Scientific classification
- Kingdom: Animalia
- Phylum: Chordata
- Class: Reptilia
- Order: Squamata
- Suborder: Scinciformata
- Infraorder: Scincomorpha
- Family: Scincidae
- Genus: Plestiodon
- Species: P. leucostictus
- Binomial name: Plestiodon leucostictus (Hikida, 1988)
- Synonyms: Eumeces chinensis leucostictus Hikida, 1988 ; Plestiodon chinensis leucostictus (Hikida, 1988) ;

= Plestiodon leucostictus =

- Authority: (Hikida, 1988)
- Conservation status: NT

Species of reptile

Plestiodon leucostictus, the Chinese blue-tailed skink, is a species of skink. It is endemic to Taiwan and occurs in the eastern part of the main island as well as on Green Island.
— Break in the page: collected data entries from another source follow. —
Lemma address_generator_round_trip_witness :
  new_account "ledger" demo_key
    (address_generator_to_dict
       {| ledger := "ledger";
          receiving := AddressManager.Deterministic demo_receiving;
          change := AddressManager.Deterministic
                      {| HierarchicalDeterministic.account := "master";
                         HierarchicalDeterministic.chain_number := 1;
                         HierarchicalDeterministic.child := ak_child demo_key 1;
                         HierarchicalDeterministic.gap := 6;
                         HierarchicalDeterministic.maximum_uses_per_address := 2 |} |})
  = Ok {| ledger := "ledger";
          receiving := AddressManager.Deterministic demo_receiving;
          change := AddressManager.Deterministic
                      {| HierarchicalDeterministic.account := "master";
                         HierarchicalDeterministic.chain_number := 1;
                         HierarchicalDeterministic.child := ak_child demo_key 1;
                         HierarchicalDeterministic.gap := 6;
                         HierarchicalDeterministic.maximum_uses_per_address := 2 |} |}.
Proof.
  destruct (address_generator_round_trip "ledger" demo_key
              {| g_name := None; g_receiving := None; g_change := None |}) as [H _].
  apply H. reflexivity.
Defined.

(** ** Filling the gaps of an account *)

Lemma hd_settled_inv (h : HierarchicalDeterministic.t) (db db' : DB) :
  HierarchicalDeterministic.ensure_address_gap h db = (Ok [], db') ->
  HierarchicalDeterministic.existing_gap
    (sql_limit (Some (HierarchicalDeterministic.gap h))
       (sort_by (row_le PositionDesc) (chain_rows h db)))
  = HierarchicalDeterministic.gap h.
Proof.
  rewrite hd_ensure_address_gap_spec. cbn zeta.
  match goal with |- context [?x =? ?y] => destruct (Z.eqb_spec x y) as [E|E] end;
    [intros _; exact E|].
  unfold HierarchicalDeterministic.generate_keys, bind, add_keys.
  destruct (HierarchicalDeterministic.new_keys _ _ _) as [|k ks]; [discriminate|].
  destruct (insert_keys _ _ _ _); discriminate.
Qed.

Lemma hd_full_returns (h : HierarchicalDeterministic.t) (db : DB) :
  HierarchicalDeterministic.existing_gap
    (sql_limit (Some (HierarchicalDeterministic.gap h))
       (sort_by (row_le PositionDesc) (chain_rows h db)))
  = HierarchicalDeterministic.gap h ->
  HierarchicalDeterministic.ensure_address_gap h db = (Ok [], db).
Proof.
  intros E. rewrite hd_ensure_address_gap_spec. cbn zeta.
  now rewrite E, Z.eqb_refl.
Qed.

(** After a gap fill that returned there is nothing left to fill, whatever
    the gap is: a gap of 0 never asks for a key, a negative one never
    returns. *)
Lemma hd_settles (h : HierarchicalDeterministic.t) (db db1 : DB) (a : list string) :
  HierarchicalDeterministic.ensure_address_gap h db = (Ok a, db1) ->
  HierarchicalDeterministic.ensure_address_gap h db1 = (Ok [], db1).
Proof.
  intros H. destruct (Z_lt_le_dec (HierarchicalDeterministic.gap h) 1) as [Hlt|Hge].
  - destruct (Z.eq_dec (HierarchicalDeterministic.gap h) 0) as [E0|Hne].
    + apply hd_full_returns. rewrite E0. reflexivity.
    + exfalso. revert H. rewrite hd_ensure_address_gap_spec. cbn zeta.
      pose proof (existing_gap_bounds
                    (sql_limit (Some (HierarchicalDeterministic.gap h))
                       (sort_by (row_le PositionDesc) (chain_rows h db)))) as [Hb _].
      match goal with |- context [?x =? ?y] => destruct (Z.eqb_spec x y) as [E|E] end;
        [lia|].
      unfold HierarchicalDeterministic.generate_keys, bind, add_keys.
      destruct (HierarchicalDeterministic.new_keys _ _ _) as [|k ks] eqn:En;
        [discriminate|].
      apply (f_equal (@List.length _)) in En. rewrite new_keys_length in En.
      cbn [List.length] in En. lia.
  - now destruct (hd_fill_spec h db db1 a Hge H) as (_ & _ & _ & _ & K).
Qed.

Lemma single_rows_app (s : SingleKey.t) (db : DB) (new : list pubkey_address_row) :
  single_rows s (with_pubkey_address (pubkey_address db ++ new) db)
  = single_rows s db ++
    filter (fun r => String.eqb (pa_account r) (SingleKey.account s) &&
                     (pa_chain r =? SingleKey.chain_number s)) new.
Proof. unfold single_rows. cbn [with_pubkey_address pubkey_address]. apply filter_app. Qed.

Lemma ensure_address_gap_settles (m : AddressManager.t) (db db1 : DB) (a : list string) :
  AddressManager.ensure_address_gap m db = (Ok a, db1) ->
  AddressManager.ensure_address_gap m db1 = (Ok [], db1).
Proof.
  destruct m as [h|s]; cbn [AddressManager.ensure_address_gap]; [apply hd_settles|].
  rewrite !single_ensure_address_gap_spec. destruct (single_rows s db) eqn:Es.
  - destruct (has_address _ _); [discriminate|]. intros [= <- <-].
    rewrite single_rows_app, Es.
    cbn [app filter single_row key_row pa_account pa_chain].
    unfold SingleKey.account, SingleKey.chain_number.
    rewrite String.eqb_refl. reflexivity.
  - intros [= <- <-]. now rewrite Es.
Qed.

Lemma filter_other_chain (acct : string) (ch : Z) (acct' : string) (ch' : Z)
    (keys : list (Z * PubKey)) :
  acct <> acct' \/ ch <> ch' ->
  filter (fun r => String.eqb (pa_account r) acct && (pa_chain r =? ch))
    (map (key_row acct' ch') keys) = [].
Proof.
  intros H. induction keys as [|k keys IH]; [reflexivity|].
  cbn [map filter key_row pa_account pa_chain].
  destruct (String.eqb_spec acct' acct) as [Ea|Ea];
    destruct (Z.eqb_spec ch' ch) as [Ec|Ec]; cbn [andb]; try exact IH.
  exfalso. destruct H; congruence.
Qed.

(** A manager with nothing to fill stays so when a manager of another chain
    fills its gap. *)
Lemma settled_kept (m m' : AddressManager.t) (db db1 : DB) (a : list string) :
  account_of m <> account_of m' \/ chain_of m <> chain_of m' ->
  AddressManager.ensure_address_gap m db = (Ok [], db) ->
  AddressManager.ensure_address_gap m' db = (Ok a, db1) ->
  AddressManager.ensure_address_gap m db1 = (Ok [], db1).
Proof.
  intros Hdiff Hm Hm'. apply ensure_address_gap_appends in Hm'.
  destruct Hm' as (keys & -> & _).
  destruct m as [h|s]; cbn [AddressManager.ensure_address_gap account_of chain_of] in *.
  - apply hd_settled_inv in Hm. apply hd_full_returns.
    replace (chain_rows h
               (with_pubkey_address
                  (pubkey_address db ++ map (key_row (account_of m') (chain_of m')) keys)
                  db))
      with (chain_rows h db); [exact Hm|].
    unfold chain_rows. cbn [with_pubkey_address pubkey_address].
    now rewrite filter_app, filter_other_chain, app_nil_r.
  - revert Hm. rewrite !single_ensure_address_gap_spec, single_rows_app.
    destruct (single_rows s db) as [|r rows].
    + destruct (has_address _ _); discriminate.
    + reflexivity.
Qed.

Lemma loop_settled (managers : list AddressManager.t) (acc : list string) (db : DB) :
  Forall (fun m => AddressManager.ensure_address_gap m db = (Ok [], db)) managers ->
  ensure_address_gap_loop managers acc db = (Ok acc, db).
Proof.
  induction 1 as [|m ms Hm _ IH]; cbn [ensure_address_gap_loop]; [reflexivity|].
  erewrite bind_ok by exact Hm. now rewrite app_nil_r.
Qed.

Lemma loop_keeps_settled (m : AddressManager.t) (managers : list AddressManager.t) :
  Forall (fun m' => account_of m <> account_of m' \/ chain_of m <> chain_of m')
    managers ->
  forall acc db db1 addresses,
    AddressManager.ensure_address_gap m db = (Ok [], db) ->
    ensure_address_gap_loop managers acc db = (Ok addresses, db1) ->
    AddressManager.ensure_address_gap m db1 = (Ok [], db1).
Proof.
  induction 1 as [|m' ms Hd _ IH]; intros acc db db1 addresses Hs H;
    cbn [ensure_address_gap_loop] in H.
  - unfold ret in H. injection H as _ <-. exact Hs.
  - apply bind_ok_inv in H. destruct H as (a & d & E & H).
    eapply IH; [|exact H]. eapply settled_kept; [exact Hd|exact Hs|exact E].
Qed.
As currently delimited, it includes Plestiodon chinensis formosensis from the eastern parts of Taiwan and Eumeces chinensis leucostictus originally described from Green Island; the taxonomic position of Plestiodon chinensis formosensis from western Taiwan is unsettled.

Plestiodon leucostictus mainly occurs in cultivated land or large areas of open grassland. It is common on Green Island, but rare on the mainland.